* _WORK INSTRUCTION_: For the entries below, the expected answer is the line with "let era := z / 146097 in", the line with "refine (inj_countable' (fun w", and every line between them, exactly as written, and nothing more.

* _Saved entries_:
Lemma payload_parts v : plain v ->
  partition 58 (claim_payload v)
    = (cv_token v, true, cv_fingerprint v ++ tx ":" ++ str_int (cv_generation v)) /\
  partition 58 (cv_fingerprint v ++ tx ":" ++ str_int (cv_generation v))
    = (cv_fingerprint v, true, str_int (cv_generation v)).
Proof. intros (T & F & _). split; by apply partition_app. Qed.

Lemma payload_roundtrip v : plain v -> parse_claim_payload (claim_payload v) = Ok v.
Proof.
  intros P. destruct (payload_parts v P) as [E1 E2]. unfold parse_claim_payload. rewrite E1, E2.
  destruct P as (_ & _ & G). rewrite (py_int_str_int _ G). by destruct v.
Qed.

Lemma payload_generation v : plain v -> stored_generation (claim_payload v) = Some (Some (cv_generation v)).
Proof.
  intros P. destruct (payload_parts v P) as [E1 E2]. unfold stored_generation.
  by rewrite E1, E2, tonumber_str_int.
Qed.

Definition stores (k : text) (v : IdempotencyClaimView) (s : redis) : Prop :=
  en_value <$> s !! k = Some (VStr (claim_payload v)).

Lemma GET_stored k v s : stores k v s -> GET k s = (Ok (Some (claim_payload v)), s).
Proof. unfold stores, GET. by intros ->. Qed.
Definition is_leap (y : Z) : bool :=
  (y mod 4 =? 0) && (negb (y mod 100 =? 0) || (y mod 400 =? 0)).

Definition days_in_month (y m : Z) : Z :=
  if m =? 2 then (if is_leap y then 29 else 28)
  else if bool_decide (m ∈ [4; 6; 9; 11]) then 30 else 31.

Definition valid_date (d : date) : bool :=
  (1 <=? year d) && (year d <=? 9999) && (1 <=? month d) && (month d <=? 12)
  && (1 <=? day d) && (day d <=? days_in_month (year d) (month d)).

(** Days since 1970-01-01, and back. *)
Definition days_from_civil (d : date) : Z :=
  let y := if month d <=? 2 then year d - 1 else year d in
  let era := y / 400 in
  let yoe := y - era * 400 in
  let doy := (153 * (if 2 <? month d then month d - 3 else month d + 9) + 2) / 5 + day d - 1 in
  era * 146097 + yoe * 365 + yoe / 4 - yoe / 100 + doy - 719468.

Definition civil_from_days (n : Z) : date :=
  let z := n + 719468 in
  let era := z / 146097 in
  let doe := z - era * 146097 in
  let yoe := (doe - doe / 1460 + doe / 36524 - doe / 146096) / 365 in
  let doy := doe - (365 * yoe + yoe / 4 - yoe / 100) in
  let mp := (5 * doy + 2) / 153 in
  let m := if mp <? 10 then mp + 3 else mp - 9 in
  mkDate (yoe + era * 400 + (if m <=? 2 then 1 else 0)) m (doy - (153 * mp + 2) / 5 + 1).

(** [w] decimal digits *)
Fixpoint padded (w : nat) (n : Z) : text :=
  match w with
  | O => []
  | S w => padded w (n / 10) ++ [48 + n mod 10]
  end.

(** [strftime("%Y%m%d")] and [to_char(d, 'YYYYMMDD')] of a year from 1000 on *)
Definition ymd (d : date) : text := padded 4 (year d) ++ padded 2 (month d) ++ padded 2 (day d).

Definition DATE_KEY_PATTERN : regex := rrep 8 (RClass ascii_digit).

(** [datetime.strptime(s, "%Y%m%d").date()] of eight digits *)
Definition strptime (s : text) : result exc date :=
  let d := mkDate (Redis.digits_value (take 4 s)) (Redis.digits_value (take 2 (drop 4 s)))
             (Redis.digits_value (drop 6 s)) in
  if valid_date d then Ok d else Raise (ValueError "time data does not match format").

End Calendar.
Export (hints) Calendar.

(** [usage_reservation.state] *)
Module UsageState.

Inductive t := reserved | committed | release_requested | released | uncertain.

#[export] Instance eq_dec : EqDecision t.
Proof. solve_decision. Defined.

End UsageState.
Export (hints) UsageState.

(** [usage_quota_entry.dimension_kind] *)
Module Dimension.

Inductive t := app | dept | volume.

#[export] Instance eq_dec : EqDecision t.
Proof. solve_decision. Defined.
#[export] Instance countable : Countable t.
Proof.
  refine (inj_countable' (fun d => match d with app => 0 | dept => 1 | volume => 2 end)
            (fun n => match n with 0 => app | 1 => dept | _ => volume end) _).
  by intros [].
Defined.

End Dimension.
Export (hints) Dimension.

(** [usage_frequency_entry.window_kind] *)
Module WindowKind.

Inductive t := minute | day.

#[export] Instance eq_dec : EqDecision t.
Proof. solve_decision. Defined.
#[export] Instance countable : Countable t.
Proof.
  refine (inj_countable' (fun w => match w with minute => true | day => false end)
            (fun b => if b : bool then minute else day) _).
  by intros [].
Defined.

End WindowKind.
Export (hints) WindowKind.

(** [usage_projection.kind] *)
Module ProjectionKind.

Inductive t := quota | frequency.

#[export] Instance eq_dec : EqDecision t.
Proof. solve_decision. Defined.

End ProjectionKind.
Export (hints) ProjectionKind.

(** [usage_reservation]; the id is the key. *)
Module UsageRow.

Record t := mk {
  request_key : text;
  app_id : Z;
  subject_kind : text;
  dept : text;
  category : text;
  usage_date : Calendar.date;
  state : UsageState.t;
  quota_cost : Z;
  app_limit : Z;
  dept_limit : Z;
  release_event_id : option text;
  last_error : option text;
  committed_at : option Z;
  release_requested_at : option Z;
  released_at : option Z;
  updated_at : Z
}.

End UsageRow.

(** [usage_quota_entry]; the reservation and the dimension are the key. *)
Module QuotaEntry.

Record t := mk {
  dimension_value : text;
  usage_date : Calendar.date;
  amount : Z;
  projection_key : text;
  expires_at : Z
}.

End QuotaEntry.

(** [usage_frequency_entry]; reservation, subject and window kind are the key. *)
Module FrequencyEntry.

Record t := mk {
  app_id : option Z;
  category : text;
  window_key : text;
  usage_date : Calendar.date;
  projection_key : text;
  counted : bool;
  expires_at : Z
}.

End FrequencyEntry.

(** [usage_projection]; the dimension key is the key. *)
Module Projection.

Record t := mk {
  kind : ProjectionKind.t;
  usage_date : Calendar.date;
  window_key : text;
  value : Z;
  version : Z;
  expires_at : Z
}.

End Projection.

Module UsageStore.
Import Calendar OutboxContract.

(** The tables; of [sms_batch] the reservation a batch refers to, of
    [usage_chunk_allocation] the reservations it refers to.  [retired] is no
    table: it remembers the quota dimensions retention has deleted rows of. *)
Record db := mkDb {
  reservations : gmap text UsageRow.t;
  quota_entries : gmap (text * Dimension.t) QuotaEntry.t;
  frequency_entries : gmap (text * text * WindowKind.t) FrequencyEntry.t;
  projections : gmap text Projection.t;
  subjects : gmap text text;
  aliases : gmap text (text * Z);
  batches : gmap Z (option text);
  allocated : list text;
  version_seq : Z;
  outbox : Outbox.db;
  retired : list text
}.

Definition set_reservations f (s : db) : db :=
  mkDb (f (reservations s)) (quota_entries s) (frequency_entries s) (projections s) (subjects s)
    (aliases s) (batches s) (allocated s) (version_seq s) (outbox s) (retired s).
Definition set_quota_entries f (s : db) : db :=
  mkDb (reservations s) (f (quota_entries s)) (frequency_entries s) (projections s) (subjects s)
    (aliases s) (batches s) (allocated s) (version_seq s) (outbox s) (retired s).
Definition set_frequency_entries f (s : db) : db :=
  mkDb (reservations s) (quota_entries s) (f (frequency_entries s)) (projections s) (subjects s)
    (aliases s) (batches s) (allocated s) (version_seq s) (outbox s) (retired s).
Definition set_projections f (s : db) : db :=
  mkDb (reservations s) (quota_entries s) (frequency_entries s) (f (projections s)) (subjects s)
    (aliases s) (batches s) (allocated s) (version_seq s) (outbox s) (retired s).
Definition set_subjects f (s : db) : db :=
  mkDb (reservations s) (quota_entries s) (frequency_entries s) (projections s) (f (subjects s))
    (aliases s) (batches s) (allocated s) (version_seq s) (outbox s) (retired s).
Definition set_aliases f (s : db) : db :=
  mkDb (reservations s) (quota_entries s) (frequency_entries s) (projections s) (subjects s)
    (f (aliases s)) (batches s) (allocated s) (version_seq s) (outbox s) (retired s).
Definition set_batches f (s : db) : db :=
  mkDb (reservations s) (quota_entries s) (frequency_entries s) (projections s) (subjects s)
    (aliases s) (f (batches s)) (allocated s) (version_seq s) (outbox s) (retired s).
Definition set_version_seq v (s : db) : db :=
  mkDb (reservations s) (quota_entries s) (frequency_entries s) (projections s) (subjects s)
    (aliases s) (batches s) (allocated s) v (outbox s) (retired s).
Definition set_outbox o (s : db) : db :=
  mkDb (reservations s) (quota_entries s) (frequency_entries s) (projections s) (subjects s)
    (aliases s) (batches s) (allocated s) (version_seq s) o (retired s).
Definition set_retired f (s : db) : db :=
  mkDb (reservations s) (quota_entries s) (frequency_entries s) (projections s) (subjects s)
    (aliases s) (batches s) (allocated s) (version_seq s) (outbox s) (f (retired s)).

* _ANSWER TO THIS TASK_:
  let era := z / 146097 in
  let doe := z - era * 146097 in
  let yoe := (doe - doe / 1460 + doe / 36524 - doe / 146096) / 365 in
  let doy := doe - (365 * yoe + yoe / 4 - yoe / 100) in
  let mp := (5 * doy + 2) / 153 in
  let m := if mp <? 10 then mp + 3 else mp - 9 in
  mkDate (yoe + era * 400 + (if m <=? 2 then 1 else 0)) m (doy - (153 * mp + 2) / 5 + 1).

(** [w] decimal digits *)
Fixpoint padded (w : nat) (n : Z) : text :=
  match w with
  | O => []
  | S w => padded w (n / 10) ++ [48 + n mod 10]
  end.

(** [strftime("%Y%m%d")] and [to_char(d, 'YYYYMMDD')] of a year from 1000 on *)
Definition ymd (d : date) : text := padded 4 (year d) ++ padded 2 (month d) ++ padded 2 (day d).

Definition DATE_KEY_PATTERN : regex := rrep 8 (RClass ascii_digit).

(** [datetime.strptime(s, "%Y%m%d").date()] of eight digits *)
Definition strptime (s : text) : result exc date :=
  let d := mkDate (Redis.digits_value (take 4 s)) (Redis.digits_value (take 2 (drop 4 s)))
             (Redis.digits_value (drop 6 s)) in
  if valid_date d then Ok d else Raise (ValueError "time data does not match format").

End Calendar.
Export (hints) Calendar.

(** [usage_reservation.state] *)
Module UsageState.

Inductive t := reserved | committed | release_requested | released | uncertain.

#[export] Instance eq_dec : EqDecision t.
Proof. solve_decision. Defined.

End UsageState.
Export (hints) UsageState.

(** [usage_quota_entry.dimension_kind] *)
Module Dimension.

Inductive t := app | dept | volume.

#[export] Instance eq_dec : EqDecision t.
Proof. solve_decision. Defined.
#[export] Instance countable : Countable t.
Proof.
  refine (inj_countable' (fun d => match d with app => 0 | dept => 1 | volume => 2 end)
            (fun n => match n with 0 => app | 1 => dept | _ => volume end) _).
  by intros [].
Defined.

End Dimension.
Export (hints) Dimension.

(** [usage_frequency_entry.window_kind] *)
Module WindowKind.

Inductive t := minute | day.

#[export] Instance eq_dec : EqDecision t.
Proof. solve_decision. Defined.
#[export] Instance countable : Countable t.
Proof.
  refine (inj_countable' (fun w => match w with minute => true | day => false end)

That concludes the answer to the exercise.